Starting with the line that contains "put_bytes (take (Z.to_nat len) data);;" and stopping after the line that contains "Definition packet_timer_h (s", copy the entries below exactly. Include nothing else.

RECORDS PROVIDED START

(* ===== verification/Packet.v ===== *)
(** * Packet: the framing protocol of the serial links (src/packet.c, packet.h)

    One [PACKET_STATE_t] per link, in the array [handler_states].  A frame is
    a start byte (2 for a one-byte length, 3 for a two-byte length), the
    length, the payload, its CRC-16 high byte first, and the stop byte 3.
    The callbacks [send_func] and [process_func] are function pointers; the
    model names them by a number and returns the calls made through them. *)
From S2P Require Import Prelude Buffer Crc.

Definition PACKET_RX_TIMEOUT : Z := 2.
Definition PACKET_HANDLERS : Z := 2.
Definition PACKET_MAX_PL_LEN : Z := 1024.

Record PACKET_STATE_t := mkPACKET_STATE {
  rx_state : Z;
  rx_timeout : Z;
  send_func : option Z;
  process_func : option Z;
  payload_length : Z;
  rx_buffer : list Z;
  tx_buffer : list Z;
  rx_data_ptr : Z;
  crc_low : Z;
  crc_high : Z
}.

#[export] Instance eta_PACKET_STATE : Eta PACKET_STATE_t := fun s =>
  mkPACKET_STATE (rx_state s) (rx_timeout s) (send_func s) (process_func s)
    (payload_length s) (rx_buffer s) (tx_buffer s) (rx_data_ptr s) (crc_low s) (crc_high s).

(** A call through a callback: the buffer it is given and the length. *)
Inductive callback :=
| SendCall (func : Z) (data : list Z) (len : Z)
| ProcessCall (func : Z) (data : list Z) (len : Z).

Definition call_send (f : option Z) (data : list Z) (len : Z) : list callback :=
  match f with Some f => [SendCall f data len] | None => [] end.
Definition call_process (f : option Z) (data : list Z) (len : Z) : list callback :=
  match f with Some f => [ProcessCall f data len] | None => [] end.

(** ** One handler *)

Definition packet_init_h (s_func p_func : option Z) (s : PACKET_STATE_t) : PACKET_STATE_t :=
  s <| send_func := s_func |> <| process_func := p_func |>.

(** The header, the payload, the checksum and the stop byte, in [tx_buffer]. *)
Definition write_frame (data : list Z) (len crc : Z) : ST wstate unit :=
  (if len <=? 256
   then put8 2;; put8 len
   else put8 3;; put8 (Z.shiftr len 8);; put8 (Z.land len 255));;
  put_bytes (take (Z.to_nat len) data);;
  put8 (Z.shiftr crc 8);; put8 (Z.land crc 255);; put8 3.

Definition packet_send_packet_h (data : list Z) (len : Z)
    : ST PACKET_STATE_t (list callback) := fun s =>
  if PACKET_MAX_PL_LEN <? len then Some ([], s) else
  crc ← crc16 data len;
  '(_, (tx, b_ind)) ← write_frame data len crc (tx_buffer s, 0);
  Some (call_send (send_func s) tx b_ind, s <| tx_buffer := tx |>).

Definition packet_timer_h (s : PACKET_STATE_t) : PACKET_STATE_t :=
  if negb (rx_timeout s =? 0)
  then s <| rx_timeout := u8 (rx_timeout s - 1) |>
  else s <| rx_state := 0 |>.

RECORDS PROVIDED END

- [ANSWER BOX]
  put_bytes (take (Z.to_nat len) data);;
  put8 (Z.shiftr crc 8);; put8 (Z.land crc 255);; put8 3.

Definition packet_send_packet_h (data : list Z) (len : Z)
    : ST PACKET_STATE_t (list callback) := fun s =>
  if PACKET_MAX_PL_LEN <? len then Some ([], s) else
  crc ← crc16 data len;
  '(_, (tx, b_ind)) ← write_frame data len crc (tx_buffer s, 0);
  Some (call_send (send_func s) tx b_ind, s <| tx_buffer := tx |>).

Definition packet_timer_h (s : PACKET_STATE_t) : PACKET_STATE_t :=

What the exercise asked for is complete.